Cilastatin and megalin deletion have similar effects on renal function. (A) Experimental design for results (B–I). Wild-type mice received cilastatin (200 mg/kg) or vehicle injection as in prior experiments, without injection of glycerol. The 24 hours later, outcomes were assessed. (B and C) Urine output and GFR were not altered by cilastatin administration. (D) Coomassie-stained urine electrophoresis (loaded with identical volumes of urine from each animal). Bands at approximately 23 kD and approximately 40 kD marked by arrowheads appear differentially expressed in cilastatin versus vehicle samples.
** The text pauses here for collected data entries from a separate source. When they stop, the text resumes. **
Lemma filter_map_swap {A B : Type} (f : A -> B) (p : B -> bool) (l : list A) :
  filter p (map f l) = map f (filter (fun x => p (f x)) l).
Proof.
  induction l as [|x r IH]; cbn [map filter]; [reflexivity|].
  destruct (p (f x)); cbn [map]; rewrite IH; reflexivity.
Qed.

(** X22. The trend report lists, in the fixed order of the five metric
    names and each at most once, exactly the metrics whose significance
    exceeds 2; every entry is the analysis of its metric, and a metric
    with fewer than 7 readings is never listed. *)
Theorem trend_report_lists_changed_metrics data :
  map metric (getTrendAnalysis data)
  = filter (fun m => gtb (significance (analyse data m)) (ofZ 2)) metrics
  /\ NoDup (map metric (getTrendAnalysis data))
  /\ (forall a, In a (getTrendAnalysis data) ->
        a = analyse data (metric a) /\ In (metric a) metrics
        /\ gtb (significance a) (ofZ 2) = true
        /\ (7 <= List.length (getMetricData data (metric a)))%nat).
Proof.
  assert (Hm : map metric (getTrendAnalysis data)
               = filter (fun m => gtb (significance (analyse data m)) (ofZ 2))
                        metrics).
  { unfold getTrendAnalysis. rewrite filter_map_swap, map_map.
    rewrite (map_ext _ (fun m => m)) by apply metric_analyse.
    apply map_id. }
  split; [exact Hm|]. split.
  - rewrite Hm. apply NoDup_filter. unfold metrics.
    repeat (apply NoDup_cons;
            [cbn [In]; intros H; repeat destruct H as [H | H];
             (discriminate || contradiction)|]).
    apply NoDup_nil.
  - intros a Ha. unfold getTrendAnalysis in Ha.
    apply filter_In in Ha as [Hin Hs].
    apply in_map_iff in Hin as (m & <- & Hin).
    rewrite metric_analyse. split; [reflexivity|]. split; [exact Hin|].
    split; [exact Hs|].
    destruct (List.length (getMetricData data m) <? 7)%nat eqn:E.
    + unfold analyse in Hs. cbv zeta in Hs. rewrite E in Hs.
      cbn [significance] in Hs. discriminate.
    + apply Nat.ltb_ge in E. exact E.
Qed.

End TrendExtras.
(* ================================================================== *)
(** * Properties of the CSV line parser *)
(* ================================================================== *)

Module CsvExtras.
Import JSString DataLoader CsvWriter StringFacts.

(** ** Strings *)

Lemma hasChar_append c a b : hasChar c (a +++ b) = hasChar c a || hasChar c b.
Proof.
  induction a as [|x a IH]; cbn; [reflexivity|].
  rewrite IH. apply orb_assoc.
Qed.

Lemma hasChar_trimStart c s :
  hasChar c s = false -> hasChar c (trimStart s) = false.
Proof.
  induction s as [|x s IH]; cbn; [reflexivity|].
  intros H. apply orb_false_elim in H as [Hx Hs].
  destruct (isWhite x); [apply IH, Hs|]. cbn. rewrite Hx. exact Hs.
Qed.

Lemma hasChar_trimEndAux c s : forall r,
  trimEndAux s = Some r -> hasChar c s = false -> hasChar c r = false.
Proof.
  induction s as [|x s IH]; cbn; intros r H Hc; [discriminate|].
  apply orb_false_elim in Hc as [Hx Hs].
  destruct (trimEndAux s) as [r'|].
  - injection H as <-. cbn. rewrite Hx. apply (IH r' eq_refl Hs).
  - destruct (isWhite x); [discriminate|]. injection H as <-.
    cbn. rewrite Hx. reflexivity.
Qed.

Lemma hasChar_trim c s : hasChar c s = false -> hasChar c (trim s) = false.
Proof.
  intros H. unfold trim, trimEnd.
  destruct (trimEndAux (trimStart s)) as [r|] eqn:E; [|reflexivity].
  apply (hasChar_trimEndAux c _ r E). apply hasChar_trimStart, H.
Qed.

(** ** [trim] twice is [trim] once *)

Lemma trimEndAux_idem s : forall r,
  trimEndAux s = Some r -> trimEndAux r = Some r.
Proof.
  induction s as [|x s IH]; cbn; intros r H; [discriminate|].
  destruct (trimEndAux s) as [r'|] eqn:E.
  - injection H as <-. cbn. rewrite (IH r' eq_refl). reflexivity.
  - destruct (isWhite x) eqn:W; [discriminate|]. injection H as <-.
    cbn. rewrite W. reflexivity.
Qed.

Lemma trimEndAux_head x s r :
  isWhite x = false -> trimEndAux (String x s) = Some r ->
  exists r', r = String x r'.
Proof.
  cbn. intros W H. destruct (trimEndAux s) as [r'|].
  - injection H as <-. eexists. reflexivity.
  - rewrite W in H. injection H as <-. eexists. reflexivity.
Qed.

Lemma trimStart_head s :
  trimStart s = EmptyString
  \/ exists x r, trimStart s = String x r /\ isWhite x = false.
Proof.
  induction s as [|x s IH]; cbn; [left; reflexivity|].
  destruct (isWhite x) eqn:W; [exact IH|].
  right. exists x, s. split; [reflexivity|exact W].
Qed.

Lemma trim_idem s : trim (trim s) = trim s.
Proof.
  unfold trim at 2 3. unfold trimEnd.
  destruct (trimStart_head s) as [E | (x & r & E & W)]; rewrite E.
  - reflexivity.
  - destruct (trimEndAux (String x r)) as [t|] eqn:Et.
    + destruct (trimEndAux_head x r t W Et) as [t' ->].
      unfold trim. cbn [trimStart]. rewrite W. unfold trimEnd.
      rewrite (trimEndAux_idem _ _ Et). reflexivity.
    + reflexivity.
Qed.

(** ** Fields *)

Lemma dropLeadingQuote_plain s :
  hasChar quoteChar s = false -> dropLeadingQuote s = s.
Proof.
  destruct s as [|x s]; cbn; [reflexivity|]. intros H.
  apply orb_false_elim in H as [Hx _]. rewrite Hx. reflexivity.
Qed.

Lemma dropTrailingQuote_plain s :
  hasChar quoteChar s = false -> dropTrailingQuote s = s.
Proof.
  induction s as [|x s IH]; [reflexivity|]. intros H.
  cbn [hasChar] in H. apply orb_false_elim in H as [Hx Hs].
  cbn [dropTrailingQuote]. destruct s as [|y s].
  - rewrite Hx. reflexivity.
  - rewrite (IH Hs). reflexivity.
Qed.

(** On what the loop collects, the removal of quotes changes nothing. *)
Lemma field_plain current :
  hasChar quoteChar current = false -> field current = trim current.
Proof.
  intros H. unfold field. apply hasChar_trim in H.
  rewrite (dropLeadingQuote_plain _ H). apply dropTrailingQuote_plain, H.
Qed.

Lemma field_writable current :
  hasChar quoteChar current = false -> writable (field current) = true.
Proof.
  intros H. rewrite (field_plain _ H). unfold writable.
  rewrite (hasChar_trim _ _ H), trim_idem, String.eqb_refl. reflexivity.
Qed.

(** ** The loop *)

Lemma scanLine_length line : forall current inQuotes result,
  List.length (scanLine line current inQuotes result)
  = (List.length result + S (separators inQuotes line))%nat.
Proof.
  induction line as [|c r IH]; intros current q result;
    cbn [scanLine separators].
  - rewrite length_app. cbn [List.length]. lia.
  - destruct (Ascii.eqb c quoteChar); [apply IH|].
    destruct (Ascii.eqb c commaChar && negb q).
    + rewrite IH, length_app. cbn [List.length]. lia.
    + apply IH.
Qed.

Lemma scanLine_writable line : forall current inQuotes result,
  hasChar quoteChar current = false ->
  Forall (fun f => writable f = true) result ->
  Forall (fun f => writable f = true) (scanLine line current inQuotes result).
Proof.
  induction line as [|c r IH]; intros current q result Hc Hr;
    cbn [scanLine].
  - apply Forall_app. split; [exact Hr|].
    apply Forall_cons; [apply field_writable, Hc|apply Forall_nil].
  - destruct (Ascii.eqb c quoteChar) eqn:Eq; [apply IH; assumption|].
    destruct (Ascii.eqb c commaChar && negb q).
    + apply IH; [reflexivity|]. apply Forall_app. split; [exact Hr|].
      apply Forall_cons; [apply field_writable, Hc|apply Forall_nil].
    + apply IH; [|exact Hr]. rewrite hasChar_append, Hc.
      cbn [hasChar orb]. rewrite Eq. reflexivity.
Qed.

(** X23. A line always parses to at least one field, one more than it
    has commas outside quotes; no field holds a quote and none starts or
    ends with white space. *)
Theorem parseCSVLine_fields line :
  List.length (parseCSVLine line) = S (separators false line)
  /\ Forall (fun f => hasChar quoteChar f = false /\ trim f = f)
            (parseCSVLine line).
Proof.
  split.
  - unfold parseCSVLine. rewrite scanLine_length. reflexivity.
  - assert (H : Forall (fun f => writable f = true) (parseCSVLine line))
      by (apply scanLine_writable; [reflexivity|apply Forall_nil]).
    apply (Forall_impl _ (P := fun f => writable f = true)); [|exact H].
    intros f Hf. unfold writable in Hf. apply andb_prop in Hf as [H1 H2].
    apply negb_true_iff in H1. apply String.eqb_eq in H2. tauto.
Qed.

(** ** Reading back what was written *)

Lemma scan_plain f : forall rest current inQuotes result,
  hasChar quoteChar f = false ->
  inQuotes = true \/ hasChar commaChar f = false ->
  scanLine (f +++ rest) current inQuotes result
  = scanLine rest (current +++ f) inQuotes result.
Proof.
  induction f as [|c f IH]; intros rest current q result Hq Hc.
  - cbn [String.append]. rewrite append_nil_r. reflexivity.
  - cbn [hasChar] in Hq. apply orb_false_elim in Hq as [Hq1 Hq2].
    cbn [String.append scanLine]. rewrite Hq1.
    assert (E : Ascii.eqb c commaChar && negb q = false).
    { destruct Hc as [-> | Hc]; [apply andb_false_r|].
      cbn [hasChar] in Hc. apply orb_false_elim in Hc as [-> _].
      reflexivity. }
    rewrite E. rewrite IH.
    + rewrite append_assoc. reflexivity.
    + exact Hq2.
    + destruct Hc as [Hc | Hc]; [left; exact Hc|right].
      cbn [hasChar] in Hc. apply orb_false_elim in Hc as [_ Hc]. exact Hc.
Qed.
The same bands may be seen in the urine of iMegKO mice in Figure 1. Unaltered gel image shown in pseudo-color to better visualize peak protein density. (E) Urine albumin was not significantly increased. (F) RBP4, a plasma protein that is a known megalin ligand, and is greatly increased in the urine of megalin-deleted mice, was nearly doubled by cilastatin administration. (G–I) Immunoblots performed on kidney lysate 24 hour after vehicle or cilastatin injection. Megalin expression was reduced after cilastatin administration, whereas cubilin was not significantly altered. (J) Experimental design. iMegKO mice received cilastatin or vehicle with injection of glycerol. Then 24 hours later, mean GFR was identical between groups (K), indicating that cilastatin-dependent protection from rhabdomyolysis-induced AKI is absent in mice without proximal tubule megalin. Statistical analysis presented is derived from the t test.